╭─ Input

(** A bank that stood over a device leaves unmapped memory when it moves. *)
Lemma device_lost_under_bank :
  let t0 s := if s =? 0x1FA00 then DeviceEntry 1 else UnmappedEntry in
  table_spec (history machine_mc [Write0 0x237E0000] []) t0 0x1FA00 = BankEntry O /\
  table_spec (history machine_mc [Write0 0x237E0000; Write0 0x2F200000] []) t0 0x1FA00 = UnmappedEntry.
Proof. cbv zeta. rewrite !(table_spec_at _ _ _ _ (machine_sane _)). split; vm_compute; reflexivity. Qed.

(** Two 64 MB banks, at the base of memory and above. *)
Definition post_writes : list MemcfgWrite := [Write0 0x2F202F30; Write1 0].

Lemma memcfg_places_banks_witness : exists m' b' t, memcfg_run machine_mc machine_bus post_writes = Some (m', b') /\ shows (table b') t /\
  t 0x8000 = BankEntry 0 /\ t 0xC123 = BankEntry 1 /\ t 0x10000 = UnmappedEntry.
Proof.
  destruct (memcfg_places_banks machine_mc machine_bus (fun _ => UnmappedEntry) post_writes machine_on eq_refl) as (m' & b' & t & Er & Hs & Ht).
  exists m', b', t. split; [exact Er|]. split; [exact Hs|]. rewrite !Ht, !(table_spec_at _ _ _ _ (machine_sane _)). split; [vm_compute; reflexivity|]. split; vm_compute; reflexivity.
Defined.

Lemma memory_paths_agree_witness : exists m' b' sp, memcfg_run machine_mc machine_bus post_writes = Some (m', b') /\ ppmem_space b' = Some sp /\
  forall p i o, ALIAS_END <= p -> resolve (space sp) p = Some (Some (i, o)) -> exists bank, banks b' !! i = Some bank.
Proof.
  destruct (memcfg_run_ok post_writes machine_mc machine_bus [] (fun _ => UnmappedEntry) (powered_on_ok _ _ _ machine_on) eq_refl (powered_on_sized _ _ _ machine_on)) as [Hk H].
  destruct (H eq_refl) as (m' & b' & Er). destruct (Hk m' b' Er) as (_ & _ & _ & Hw). destruct Hw as [sp Esp]; [exists over; reflexivity|].
  exists m', b', sp. split; [exact Er|]. split; [exact Esp|]. intros p i o Hp Ho.
  destruct (memory_paths_agree machine_mc m' machine_bus b' _ post_writes sp machine_on Er Esp) as (t & _ & _ & Hv & _).
  destruct (Hv p (or_intror Hp)) as [_ Hb]. destruct (Hb i o Ho) as (_ & base & mask & limit & bank & _ & Hbk & _). exists bank. exact Hbk.
Defined.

╰─

Copy, please, every line from the start of the entries down to the line that holds "table_spec (history machine_mc [Write0 0x237E0000;", with both of those lines included and no others.

Finished exercise ->
(** A bank that stood over a device leaves unmapped memory when it moves. *)
Lemma device_lost_under_bank :
  let t0 s := if s =? 0x1FA00 then DeviceEntry 1 else UnmappedEntry in
  table_spec (history machine_mc [Write0 0x237E0000] []) t0 0x1FA00 = BankEntry O /\
  table_spec (history machine_mc [Write0 0x237E0000; Write0 0x2F200000] []) t0 0x1FA00 = UnmappedEntry.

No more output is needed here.